■ Your goal
Nothing but the lines from the one with "#[global] Instance path_le_dec" through the end of the records below should be written out, and each must match word for word.

━━━━━━━━

Lemma string_compare_laws : compare_laws String.compare.
Proof.
  pose proof (lex_compare_laws _ ascii_compare_laws) as [Hr He Ha Ht].
  split.
  - intros x. rewrite string_compare_lex. apply Hr.
  - intros x y. rewrite string_compare_lex. intros H. apply He in H.
    rewrite <- (string_of_list_ascii_of_string x), H.
    apply string_of_list_ascii_of_string.
  - intros x y. rewrite !string_compare_lex. apply Ha.
  - intros x y z. rewrite !string_compare_lex. apply Ht.
Qed.

Lemma path_compare_laws : compare_laws path_compare.
Proof. apply lex_compare_laws, string_compare_laws. Qed.

Section CmpLe.
Context {A} (cmp : A -> A -> comparison) (laws : compare_laws cmp).

Lemma cmp_le_total : Total (cmp_le cmp).
Proof.
  intros x y. unfold cmp_le. rewrite (cmp_antisym _ laws x y).
  destruct (cmp y x); simpl; [left|right|left]; done.
Qed.

Lemma cmp_le_antisym : AntiSymm (=) (cmp_le cmp).
Proof.
  intros x y. unfold cmp_le. rewrite (cmp_antisym _ laws y x).
  destruct (cmp x y) eqn:E; simpl; try done.
  intros _ _. by apply (cmp_eq _ laws).
Qed.

Lemma cmp_le_trans : Transitive (cmp_le cmp).
Proof.
  intros x y z. unfold cmp_le.
  destruct (cmp x y) eqn:Exy; [| |done].
  - apply (cmp_eq _ laws) in Exy. by subst.
  - destruct (cmp y z) eqn:Eyz; [| |done].
    + apply (cmp_eq _ laws) in Eyz. subst. by rewrite Exy.
    + by rewrite (cmp_lt_trans _ laws _ _ _ Exy Eyz).
Qed.
End CmpLe.

#[global] Instance str_le_total : Total str_le := cmp_le_total _ string_compare_laws.
#[global] Instance str_le_antisym : AntiSymm (=) str_le :=
  cmp_le_antisym _ string_compare_laws.
#[global] Instance str_le_trans : Transitive str_le := cmp_le_trans _ string_compare_laws.
#[global] Instance path_le_total : Total path_le := cmp_le_total _ path_compare_laws.
#[global] Instance path_le_antisym : AntiSymm (=) path_le :=
  cmp_le_antisym _ path_compare_laws.
#[global] Instance path_le_trans : Transitive path_le := cmp_le_trans _ path_compare_laws.

#[global] Instance str_le_dec x y : Decision (str_le x y) := cmp_le_dec _ x y.
#[global] Instance path_le_dec x y : Decision (path_le x y) := cmp_le_dec _ x y.

Lemma sorted_strs_sorted xs : Sorted str_le (sorted_strs xs).
Proof. apply (Sorted_merge_sort str_le). Qed.

Lemma sorted_strs_perm xs : sorted_strs xs ≡ₚ xs.
Proof. apply (merge_sort_Permutation str_le). Qed.

Lemma sorted_paths_sorted xs : Sorted path_le (sorted_paths xs).
Proof. apply (Sorted_merge_sort path_le). Qed.

Lemma sorted_paths_perm xs : sorted_paths xs ≡ₚ xs.
Proof. apply (merge_sort_Permutation path_le). Qed.

(** Sorting forgets the order in which the elements came. *)
Lemma sorted_paths_canonical xs ys : xs ≡ₚ ys -> sorted_paths xs = sorted_paths ys.
Proof.
  intros H. apply (Sorted_unique path_le); try apply sorted_paths_sorted.
  by rewrite !sorted_paths_perm.
Qed.

Lemma sorted_strs_canonical xs ys : xs ≡ₚ ys -> sorted_strs xs = sorted_strs ys.
Proof.
  intros H. apply (Sorted_unique str_le); try apply sorted_strs_sorted.
  by rewrite !sorted_strs_perm.
Qed.

(** ** Pointers *)


Lemma str_app_empty_r (a : string) : a +:+ "" = a.
Proof.
  induction a as [|x a IH]; [done|].
  change (String x (a +:+ "") = String x a). by rewrite IH.
Qed.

━━━━━━━━

■ The answer
#[global] Instance path_le_dec x y : Decision (path_le x y) := cmp_le_dec _ x y.

Lemma sorted_strs_sorted xs : Sorted str_le (sorted_strs xs).
Proof. apply (Sorted_merge_sort str_le). Qed.

Lemma sorted_strs_perm xs : sorted_strs xs ≡ₚ xs.
Proof. apply (merge_sort_Permutation str_le). Qed.

Lemma sorted_paths_sorted xs : Sorted path_le (sorted_paths xs).
Proof. apply (Sorted_merge_sort path_le). Qed.

Lemma sorted_paths_perm xs : sorted_paths xs ≡ₚ xs.
Proof. apply (merge_sort_Permutation path_le). Qed.

(** Sorting forgets the order in which the elements came. *)
Lemma sorted_paths_canonical xs ys : xs ≡ₚ ys -> sorted_paths xs = sorted_paths ys.
Proof.
  intros H. apply (Sorted_unique path_le); try apply sorted_paths_sorted.
  by rewrite !sorted_paths_perm.
Qed.

Lemma sorted_strs_canonical xs ys : xs ≡ₚ ys -> sorted_strs xs = sorted_strs ys.
Proof.
  intros H. apply (Sorted_unique str_le); try apply sorted_strs_sorted.
  by rewrite !sorted_strs_perm.
Qed.

(** ** Pointers *)


Lemma str_app_empty_r (a : string) : a +:+ "" = a.
Proof.
  induction a as [|x a IH]; [done|].
  change (String x (a +:+ "") = String x a). by rewrite IH.
Qed.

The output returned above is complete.